Monday, September 24, 2007- Update

I just received this update and PRAISE from Jodi. God is at work in the lives of these two babies. It reaffirms to all of us of His goodness, His mercies, and His blessings!! Praise God!
The LORD is my light and my salvation -- whom shall I fear? The LORD is the stronghold of my life -- of whom shall I be afraid?
Psalm 27:1

I wanted to let all of you know that Logan and Olivia had their head sonograms this morning. Neither of them have any signs of PVL!!!! Also, Olivia still shows no bleeding in her brain. As you know, Logan had a grade I-II bleed previously that has now resolved itself. There are no signs of bleeding or PVL with either of them. Praise God!!! He is answering our prayers. Now, this does not mean that they are in the clear. I believe it does, however, drastically reduce their chances of having a major handicap like cerebral palsy or severe mental retardation. They are still at risk for blindness, deafness and other disabilities. But, God is taking care of them and I feel so blessed to watch God performing these miracles.

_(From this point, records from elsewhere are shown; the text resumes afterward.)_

(** * Grammatical Cosmos: the similarity globe

    A shallow embedding of the globe view of the front end
    ([components/Globe/Globe.tsx], [components/Globe/LanguageSimilarityPanel.tsx],
    [components/Globe/LanguagePopup.tsx], [data/languageLocations.ts],
    [pages/GlobePage.tsx]) and the properties of its arc builder, its
    ranking panel, its colour mapping and its word-order summary; then
    the rest of these components, the zoom of the comparison page
    ([pages/ComparisonPage.tsx], [components/ZoomControls.tsx]), the
    comparison table of head directions
    ([components/HeadDirectionPanel.tsx]) and the parsers of the two
    tables ([hooks/useLanguageData.ts]).

    JavaScript numbers are IEEE 754 binary64 values; they are modelled by
    Rocq's primitive floats, whose operations are the same binary64
    operations.  JavaScript objects used as dictionaries are finite maps
    with string keys; where the popup reads a row under a name it is
    given, the properties the row inherits from [Object.prototype] are
    modelled too. *)

From Stdlib Require Import ZArith QArith Qminmax Floats String Ascii List Bool Lia Sorted.
From stdpp Require Import base option list gmap strings.

Set Warnings "-inexact-float".

Local Open Scope float_scope.

(** ** JavaScript numbers and the [Math] functions the code calls *)

Module JS.

(** [Math.max(a, b)]: NaN if either argument is NaN, and [+0] is larger
    than [-0]. *)
Definition Math_max (a b : float) : float :=
  if is_nan a || is_nan b then nan
  else if a <? b then b
  else if b <? a then a
  else match classify a with NZero => b | _ => a end.

(** [Math.min(a, b)]: NaN if either argument is NaN, and [-0] is smaller
    than [+0]. *)
Definition Math_min (a b : float) : float :=
  if is_nan a || is_nan b then nan
  else if a <? b then a
  else if b <? a then b
  else match classify a with NZero => a | _ => b end.

(** [Math.round(x)]: the integer nearest to [x], ties towards +infinity;
    NaN, the infinities and the zeros are returned unchanged, and a
    negative [x] that rounds to zero gives [-0].  The rounding is done on
    the exact value [m * 2^e] of the argument. *)
Definition Math_round (x : float) : float :=
  match Prim2SF x with
  | S754_finite s m e =>
      if (0 <=? e)%Z then x
      else
        let v2 := (2 * cond_Zopp s (Zpos m) + 2 ^ (- e))%Z in
        SF2Prim (binary_normalize prec emax (v2 / 2 ^ (1 - e))%Z 0%Z s)
  | _ => x
  end.

(** [Math.PI] *)
Definition Math_PI : float := 3.141592653589793.

(** Truthiness of a string and of an optional string ([undefined] and the
    empty string are falsy). *)
Definition truthy (s : string) : bool := negb (String.eqb s EmptyString).

Definition truthy_opt (s : option string) : bool :=
  match s with Some s => truthy s | None => false end.

(** A cell of a parsed table: a number or [null]; an absent key
    ([undefined]) is a failed lookup in the map. *)
Inductive cell : Type :=
  | Null
  | Num (x : float).

(** [Array.prototype.sort(cmp)]: a stable sort driven by the sign of the
    comparator; a comparator result that is not positive (negative, zero
    or NaN) leaves the two elements in their order. *)
Fixpoint sort_insert {A : Type} (cmp : A -> A -> float) (x : A) (l : list A) : list A :=
  match l with
  | [] => [x]
  | y :: l' => if 0 <? cmp x y then y :: sort_insert cmp x l' else x :: y :: l'
  end.

Fixpoint Array_sort {A : Type} (cmp : A -> A -> float) (l : list A) : list A :=
  match l with
  | [] => []
  | x :: l' => sort_insert cmp x (Array_sort cmp l')
  end.

End JS.

Import JS.

(** ** Distance buckets, opacity and colour ([Globe.tsx]) *)

Module Category.
Inductive t : Type :=
  | veryClose | close | slightlyClose | slightlyFar | far | veryFar | same.

#[global] Instance eq_dec : EqDecision t.
Proof. solve_decision. Defined.
End Category.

Sunday, September 23, 2007

Sunday, September 23, 2007 - Update

"The Lord is my shepherd; I shall not be in want. He makes me lie down in green pastures. He leads me beside quiet waters. He restores my soul ... Even though I walk through the valley of the shadow of death I will fear no evil for you are with me, your rod and staff comfort me. You prepare a table before me in the presence of my enemies. You anoint my head with oil; my cup overflows. Surely goodness and love will follow me all the days of my life and I will dwell in the house of the Lord forever" - Psalm 23


We were able to talk to Dr Hsiao a little bit about Logan today. His urine output is considerably lower again. They had stopped the dopamine and he was re-started on his feedings today at 1.5cc. The feedings will have to stop if they have to start the dopamine again. It is not good for him to have the dopamine along with his feedings. The doctors do not yet know the cause of his low urine output / edema. The dopamine helps him urinate, but does not tell them why he’s not urinating. His kidneys seem to be working fine when they work. We understand it like this (and we may not be entirely accurate): His kidneys can be compared to a car engine. The engine is fine, but if it’s not given gas. . it won’t work. They are trying to determine what is keeping his kidneys from “getting the gas” that they should be getting. Logan’s oxygen requirement was down to about 40% earlier today which we were very happy about. Again, nobody is sure why it was back up to 80% tonight. Please pray that the doctors will find the answers that they are looking for. Logan continues to need all of our prayers.

It’s amazing the differences between Logan and Olivia. This is a prime example of how you cannot compare any child to another. Logan and Olivia were conceived at the same time, in the same environment and born at the same time and the differences between them are like night and day. Please do not forget that Olivia has had her struggles as well and her little body is still trying to adjust to life outside of the womb. It is by God’s grace that she is doing so well. I’m so proud of both of them and my love for them is immeasurable. Although Logan seems to be struggling a little more right now, please remember that they both need our continuous prayers.

Olivia was started on her caffeine therapy today. Caffeine can stimulate the part of the brain which signals the lungs to inflate. This is just one step closer to getting off the ventilator someday. She is also up to 16cc of milk and is still tolerating it fine. Her oxygen requirements are still low at around 30-40%. We ask that you hold Olivia dear to your heart and continue the prayers.
Please also remember that they have their brain scans this week to test for PVL. This is a VERY important scan and we need to cover them in tons of prayers. I know God is listening and that he continues to take care of my babies.